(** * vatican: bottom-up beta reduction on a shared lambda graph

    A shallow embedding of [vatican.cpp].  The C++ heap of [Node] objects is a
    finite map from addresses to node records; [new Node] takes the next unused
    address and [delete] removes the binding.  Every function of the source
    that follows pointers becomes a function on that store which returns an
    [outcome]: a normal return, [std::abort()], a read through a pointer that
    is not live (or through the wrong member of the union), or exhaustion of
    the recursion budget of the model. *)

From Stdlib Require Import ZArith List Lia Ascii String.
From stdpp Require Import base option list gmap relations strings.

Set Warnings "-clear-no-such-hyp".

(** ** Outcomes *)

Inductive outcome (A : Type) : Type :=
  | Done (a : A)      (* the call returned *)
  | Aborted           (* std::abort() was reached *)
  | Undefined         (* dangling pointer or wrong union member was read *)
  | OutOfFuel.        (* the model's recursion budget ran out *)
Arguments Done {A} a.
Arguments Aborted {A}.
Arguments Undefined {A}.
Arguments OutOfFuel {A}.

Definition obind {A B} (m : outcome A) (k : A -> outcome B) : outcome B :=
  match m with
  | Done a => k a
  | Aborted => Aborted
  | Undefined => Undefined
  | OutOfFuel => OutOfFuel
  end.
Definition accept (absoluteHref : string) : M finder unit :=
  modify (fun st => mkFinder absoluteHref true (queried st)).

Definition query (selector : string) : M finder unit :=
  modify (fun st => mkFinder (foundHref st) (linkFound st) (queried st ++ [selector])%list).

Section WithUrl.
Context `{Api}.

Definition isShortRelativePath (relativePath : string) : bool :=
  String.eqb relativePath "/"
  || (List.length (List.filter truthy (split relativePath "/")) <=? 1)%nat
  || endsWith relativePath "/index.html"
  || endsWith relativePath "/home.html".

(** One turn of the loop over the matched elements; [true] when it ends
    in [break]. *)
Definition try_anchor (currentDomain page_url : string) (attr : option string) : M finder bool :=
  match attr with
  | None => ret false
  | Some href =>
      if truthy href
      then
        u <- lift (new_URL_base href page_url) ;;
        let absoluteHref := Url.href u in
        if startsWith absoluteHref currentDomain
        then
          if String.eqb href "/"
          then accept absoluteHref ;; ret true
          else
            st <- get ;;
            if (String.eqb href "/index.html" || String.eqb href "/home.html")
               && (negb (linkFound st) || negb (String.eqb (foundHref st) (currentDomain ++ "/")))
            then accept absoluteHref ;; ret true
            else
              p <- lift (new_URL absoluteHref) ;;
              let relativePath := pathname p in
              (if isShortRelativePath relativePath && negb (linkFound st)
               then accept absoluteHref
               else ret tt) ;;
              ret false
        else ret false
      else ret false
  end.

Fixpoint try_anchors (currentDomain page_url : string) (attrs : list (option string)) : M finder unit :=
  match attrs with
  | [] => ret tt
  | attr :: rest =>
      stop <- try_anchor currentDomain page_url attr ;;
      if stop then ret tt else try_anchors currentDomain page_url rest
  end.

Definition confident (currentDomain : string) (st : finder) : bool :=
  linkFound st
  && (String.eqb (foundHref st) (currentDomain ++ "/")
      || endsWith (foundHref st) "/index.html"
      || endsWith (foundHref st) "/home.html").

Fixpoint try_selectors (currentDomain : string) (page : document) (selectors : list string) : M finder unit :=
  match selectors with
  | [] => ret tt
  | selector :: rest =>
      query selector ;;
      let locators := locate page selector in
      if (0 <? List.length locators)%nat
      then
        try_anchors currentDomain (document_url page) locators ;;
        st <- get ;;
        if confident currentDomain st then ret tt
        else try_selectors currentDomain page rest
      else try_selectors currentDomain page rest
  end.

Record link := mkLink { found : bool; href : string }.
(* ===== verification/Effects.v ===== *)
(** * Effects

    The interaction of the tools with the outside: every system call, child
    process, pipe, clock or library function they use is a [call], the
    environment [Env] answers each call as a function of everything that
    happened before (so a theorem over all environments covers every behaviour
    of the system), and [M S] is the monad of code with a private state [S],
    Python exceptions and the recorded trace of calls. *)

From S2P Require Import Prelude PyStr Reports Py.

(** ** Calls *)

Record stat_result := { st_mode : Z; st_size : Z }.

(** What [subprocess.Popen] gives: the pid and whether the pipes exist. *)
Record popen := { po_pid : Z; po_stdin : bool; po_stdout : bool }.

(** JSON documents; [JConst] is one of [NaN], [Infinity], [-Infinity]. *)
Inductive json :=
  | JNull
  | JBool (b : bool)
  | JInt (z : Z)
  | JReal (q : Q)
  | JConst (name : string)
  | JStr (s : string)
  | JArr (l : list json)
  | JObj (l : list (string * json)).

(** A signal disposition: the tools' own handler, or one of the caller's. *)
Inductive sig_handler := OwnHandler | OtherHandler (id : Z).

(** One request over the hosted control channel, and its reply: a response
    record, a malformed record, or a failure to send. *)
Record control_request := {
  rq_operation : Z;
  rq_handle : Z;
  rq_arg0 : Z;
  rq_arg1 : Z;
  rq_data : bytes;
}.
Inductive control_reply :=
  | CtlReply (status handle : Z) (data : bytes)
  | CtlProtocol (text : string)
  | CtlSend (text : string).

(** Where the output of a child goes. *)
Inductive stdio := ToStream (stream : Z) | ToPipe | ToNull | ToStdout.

•••

WORK TO BE COMPLETED - Whenever a line of the material holds the word "Node", copy it out.

TASK OUTPUT -
    A shallow embedding of [vatican.cpp].  The C++ heap of [Node] objects is a
    finite map from addresses to node records; [new Node] takes the next unused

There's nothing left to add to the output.